* TASK PROMPT
Give back exactly the stretch of data below from the line holding "- destruct (lookup_lt_is_Some_2" through the line holding "Lemma month_loop_sum m", both ends included, and leave the remaining lines out.

* RECORDS FOR THIS EXERCISE
╔══
(* ===== verification/Rtc.v ===== *)
(** * The real-time clock (devices/rtc.c)

    [cmos k r] is what the [k]-th read gives when it selects register [r]; the
    state is the number of reads made.  [int] is kept at 32 bits, [time_t] is an
    unsigned 32-bit number. *)
From S2P Require Import Prelude.
Open Scope Z_scope.

Definition RTC_REG_SEC : Z := 0.
Definition RTC_REG_MIN : Z := 2.
Definition RTC_REG_HOUR : Z := 4.
Definition RTC_REG_MDAY : Z := 7.
Definition RTC_REG_MON : Z := 8.
Definition RTC_REG_YEAR : Z := 9.
Definition bcd_to_bin (x : Z) : Z := Z.land x 0x0f + Z.shiftr x 4 * 10.
Definition days_per_month : list Z := [31; 28; 31; 30; 31; 30; 31; 31; 30; 31; 30; 31].

(** The sum over the months [i] to [mon], outside the table when [mon > 12]. *)
Fixpoint month_loop (n : nat) (i mon time : Z) : res Z :=
  match n with
  | O => Err NoFuel
  | S n =>
    if i <=? mon then
      match days_per_month !! Z.to_nat (i - 1) with
      | Some d => month_loop n (i + 1) mon (u32 (time + d * 24 * 60 * 60))
      | None => Err OutOfBounds
      end
    else Ret time
  end.
Definition seconds (sec min hour mday mon year : Z) : res Z :=
  let year := if year <? 70 then year + 100 else year in
  let year := year - 70 in
  let time := u32 (s32 (s32 (s32 (s32 (year * 365 + Z.quot (year - 1) 4) * 24) * 60) * 60)) in
  time ← month_loop 14 1 mon time;
  let time := if (2 <? mon) && (Z.rem year 4 =? 0) then u32 (time + 24 * 60 * 60) else time in
  let time := u32 (time + (mday - 1) * 24 * 60 * 60) in
  let time := u32 (time + hour * 60 * 60) in
  let time := u32 (time + min * 60) in
  Ret (u32 (time + sec)).

Section clock.
Context (cmos : nat → Z → Z).
Definition cmos_read (index : Z) : cmd nat Z := λ k, Ret (u8 (cmos k index), S k).
Definition read_bin (index : Z) : cmd nat Z := x ← cmos_read index; mret (bcd_to_bin x).
Fixpoint read_loop (fuel : nat) : cmd nat (Z * Z * Z * Z * Z * Z) :=
  match fuel with
  | O => throw NoFuel
  | S fuel =>
    sec ← read_bin RTC_REG_SEC; min ← read_bin RTC_REG_MIN; hour ← read_bin RTC_REG_HOUR;
    mday ← read_bin RTC_REG_MDAY; mon ← read_bin RTC_REG_MON; year ← read_bin RTC_REG_YEAR;
    again ← read_bin RTC_REG_SEC;
    if sec =? again then mret (sec, min, hour, mday, mon, year) else read_loop fuel
  end.
Definition rtc_get_time (fuel : nat) : cmd nat Z :=
  '(sec, min, hour, mday, mon, year) ← read_loop fuel;
  lift_res (seconds sec min hour mday mon year).
End clock.

(** ** The calendar *)
Definition leap (y : Z) : bool := (y mod 4 =? 0) && (negb (y mod 100 =? 0) || (y mod 400 =? 0)).
Definition leaps_before (y : Z) : Z := Z.of_nat (length (filter (λ x, leap x = true) (seqZ 1970 (y - 1970)))).
Definition days_before_month (y m : Z) : Z := foldr Z.add 0 (take (Z.to_nat (m - 1)) days_per_month) + if (2 <? m) && leap y then 1 else 0.
(** Days from 1 January 1970 to the given date. *)
Definition true_days (y m d : Z) : Z := 365 * (y - 1970) + leaps_before y + days_before_month y m + (d - 1).
Definition true_time (y m d h min s : Z) : Z := ((true_days y m d * 24 + h) * 60 + min) * 60 + s.
Definition bcd (x : Z) : Z := 16 * (x / 10) + x mod 10.
(** The registers at a moment of a year 1970 to 2037. *)
Definition registers (y m d h min s : Z) (r : Z) : Z :=
  if r =? RTC_REG_SEC then bcd s else if r =? RTC_REG_MIN then bcd min else if r =? RTC_REG_HOUR then bcd h
  else if r =? RTC_REG_MDAY then bcd d else if r =? RTC_REG_MON then bcd m else bcd (y mod 100).

Lemma bcd_round x : 0 <= x < 100 → bcd_to_bin (u8 (bcd x)) = x.
Proof.
  intros H. unfold bcd_to_bin, bcd, u8. change 0x0f with (Z.ones 4). rewrite Z.land_ones, Z.shiftr_div_pow2 by lia. Z.div_mod_to_equations. lia.
Qed.

(** The days the code counts up to the start of a month, when nothing wraps. *)
Definition code_days (y m : Z) : Z :=
  y * 365 + Z.quot (y - 1) 4 + foldr Z.add 0 (take (Z.to_nat m) days_per_month) + if (2 <? m) && (Z.rem y 4 =? 0) then 1 else 0.
Definition fast_by (y m : Z) : Z := code_days (y - 1970) m - true_days y m 1.

Lemma fast_by_table : Forall (λ y, Forall (λ m, 27 <= fast_by y m <= 32) (seqZ 1 12)) (seqZ 1970 68).
Proof. by_decision. Qed.
Lemma fast_by_bounds y m : 1970 <= y < 2038 → 1 <= m <= 12 → 27 <= fast_by y m <= 32.
Proof.
  intros Hy Hm. pose proof fast_by_table as H. rewrite Forall_forall in H. specialize (H y ltac:(apply elem_of_seqZ; lia)).
  rewrite Forall_forall in H. apply H. apply elem_of_seqZ. lia.
Qed.

Lemma u32_add a b : u32 (u32 a + b) = u32 (a + b).
Proof. unfold u32. by rewrite Zplus_mod_idemp_l. Qed.
Lemma month_loop_from n i m t : (0 < n)%nat → 1 <= i → m <= 12 → m - i + 1 < Z.of_nat n → 0 <= t < 2 ^ 32 →
  month_loop n i m t = Ret (u32 (t + 86400 * foldr Z.add 0 (take (Z.to_nat (m - i + 1)) (drop (Z.to_nat (i - 1)) days_per_month)))).
Proof.
  revert i t. induction n as [|n IH]; intros i t H0 Hi Hm Hn Ht; [lia|].
  cbn [month_loop]. destruct (Z.leb_spec i m) as [C|C].
  - destruct (lookup_lt_is_Some_2 days_per_month (Z.to_nat (i - 1))) as [d E]; [change (length days_per_month) with 12%nat; lia|].
    rewrite E, IH by (try apply u32_range; lia). rewrite u32_add, (drop_S _ _ _ E).
    replace (Z.to_nat (m - i + 1)) with (S (Z.to_nat (m - (i + 1) + 1))) by lia. cbn [take foldr].
    replace (S (Z.to_nat (i - 1))) with (Z.to_nat (i + 1 - 1)) by lia. f_equal. f_equal. lia.
  - replace (Z.to_nat (m - i + 1)) with 0%nat by lia. cbn [take foldr]. rewrite Z.mul_0_r, Z.add_0_r, u32_small by done. done.
Qed.
Lemma month_loop_sum m t : 1 <= m <= 12 → 0 <= t < 2 ^ 32 →
  month_loop 14 1 m t = Ret (u32 (t + 86400 * foldr Z.add 0 (take (Z.to_nat m) days_per_month))).
Proof.
  intros Hm Ht. rewrite month_loop_from by lia. replace (m - 1 + 1) with m by lia. reflexivity.
Qed.

Lemma true_days_table : Forall (λ y, Forall (λ m, 0 <= true_days y m 1 < 24838) (seqZ 1 12)) (seqZ 1970 68).
Proof. by_decision. Qed.
Lemma true_days_bounds y m : 1970 <= y < 2038 → 1 <= m <= 12 → 0 <= true_days y m 1 < 24838.
Proof.
  intros Hy Hm. pose proof true_days_table as H. rewrite Forall_forall in H. specialize (H y ltac:(apply elem_of_seqZ; lia)).
  rewrite Forall_forall in H. apply H. apply elem_of_seqZ. lia.
Qed.

Lemma seconds_run y m d h min s : 1970 <= y < 2038 → 1 <= m <= 12 → 1 <= d <= 31 → 0 <= h < 24 → 0 <= min < 60 → 0 <= s < 60 →
  seconds s min h d m (y mod 100) = Ret (true_time y m d h min s + 86400 * fast_by y m).
Proof.
  intros Hy Hm Hd Hh Hmin Hs. unfold seconds. cbv zeta.
  assert (Ey : (if y mod 100 <? 70 then y mod 100 + 100 else y mod 100) - 70 = y - 1970).
  { destruct (Z.ltb_spec (y mod 100) 70); Z.div_mod_to_equations; lia. }
  rewrite Ey. pose proof (fast_by_bounds y m Hy Hm) as Hf. pose proof (true_days_bounds y m Hy Hm) as Ht.
  assert (Ec : code_days (y - 1970) m = true_days y m 1 + fast_by y m) by (unfold fast_by; lia).
  assert (Eq : true_days y m d = true_days y m 1 + (d - 1)) by (unfold true_days; lia).
  assert (E24 : 0 <= (y - 1970) * 365 + Z.quot (y - 1970 - 1) 4 < 24840) by (Z.quot_rem_to_equations; lia).
  assert (B : ∀ a, 0 <= a < 24840 → s32 (s32 (s32 (s32 a * 24) * 60) * 60) = 86400 * a).
  { intros a Ha. rewrite (s32_small a), (s32_small (a * 24)), (s32_small (a * 24 * 60)), s32_small by lia. lia. }
  rewrite B, u32_small by (done || lia). rewrite month_loop_sum by lia. cbn [mbind res_bind].
  unfold code_days in Ec. unfold true_time. rewrite Eq.
  set (a := (y - 1970) * 365 + Z.quot (y - 1970 - 1) 4) in *. set (b := foldr Z.add 0 (take (Z.to_nat m) days_per_month)) in *.
  clearbody a b. revert Ec. destruct ((2 <? m) && (Z.rem (y - 1970) 4 =? 0)); intros Ec; repeat (rewrite u32_add || rewrite <- Z.add_assoc); f_equal; rewrite u32_small by lia; lia.
Qed.

(** With the registers of a moment in the years 1970 to 2037, standing
    still during the reads, [rtc_get_time] returns after seven reads a time that
    is ahead of the true one by 27 to 32 whole days: the days of the current
    month are added, and the leap days are those of years counted from 1970. *)
Theorem rtc_runs_ahead cmos y m d h min s fuel k :
  (∀ i r, cmos i r = registers y m d h min s r) →
  1970 <= y < 2038 → 1 <= m <= 12 → 1 <= d <= 31 → 0 <= h < 24 → 0 <= min < 60 → 0 <= s < 60 →
  ∃ days, 27 <= days <= 32 ∧
    rtc_get_time cmos (S fuel) k = Ret (true_time y m d h min s + 24 * 60 * 60 * days, (k + 7)%nat).
Proof.
  intros Hc Hy Hm Hd Hh Hmin Hs. exists (fast_by y m). split; [by apply fast_by_bounds|].
  assert (R : ∀ r i, read_bin cmos r i = Ret (bcd_to_bin (u8 (registers y m d h min s r)), S i)) by (intros r i; unfold read_bin, cmos_read, mbind, cmd_bind, mret, cmd_ret; by rewrite Hc).
  assert (L : read_loop cmos (S fuel) k = Ret ((s, min, h, d, m, y mod 100), S (S (S (S (S (S (S k)))))))).
  { cbn [read_loop]. rewrite !(bind_Ret _ _ _ _ _ (R _ _)).
    change (registers y m d h min s RTC_REG_SEC) with (bcd s). change (registers y m d h min s RTC_REG_MIN) with (bcd min).
    change (registers y m d h min s RTC_REG_HOUR) with (bcd h). change (registers y m d h min s RTC_REG_MDAY) with (bcd d).
    change (registers y m d h min s RTC_REG_MON) with (bcd m). change (registers y m d h min s RTC_REG_YEAR) with (bcd (y mod 100)).
    rewrite Z.eqb_refl, ret_run. rewrite !bcd_round by (lia || (Z.div_mod_to_equations; lia)). done. }
  unfold rtc_get_time. rewrite (bind_Ret _ _ _ _ _ L). unfold lift_res.
  rewrite (seconds_run y m d h min s) by done. f_equal. f_equal; lia.
Qed.
Lemma rtc_runs_ahead_witness : ∃ days, 27 <= days <= 32 ∧
  rtc_get_time (λ _, registers 2017 3 20 12 30 5) 1%nat 0%nat = Ret (true_time 2017 3 20 12 30 5 + 24 * 60 * 60 * days, 7%nat).
Proof. apply (rtc_runs_ahead (λ _, registers 2017 3 20 12 30 5) 2017 3 20 12 30 5 0%nat 0%nat); (done || lia). Defined.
╚══
* WRITTEN SOLUTION
  - destruct (lookup_lt_is_Some_2 days_per_month (Z.to_nat (i - 1))) as [d E]; [change (length days_per_month) with 12%nat; lia|].
    rewrite E, IH by (try apply u32_range; lia). rewrite u32_add, (drop_S _ _ _ E).
    replace (Z.to_nat (m - i + 1)) with (S (Z.to_nat (m - (i + 1) + 1))) by lia. cbn [take foldr].
    replace (S (Z.to_nat (i - 1))) with (Z.to_nat (i + 1 - 1)) by lia. f_equal. f_equal. lia.
  - replace (Z.to_nat (m - i + 1)) with 0%nat by lia. cbn [take foldr]. rewrite Z.mul_0_r, Z.add_0_r, u32_small by done. done.
Qed.
Lemma month_loop_sum m t : 1 <= m <= 12 → 0 <= t < 2 ^ 32 →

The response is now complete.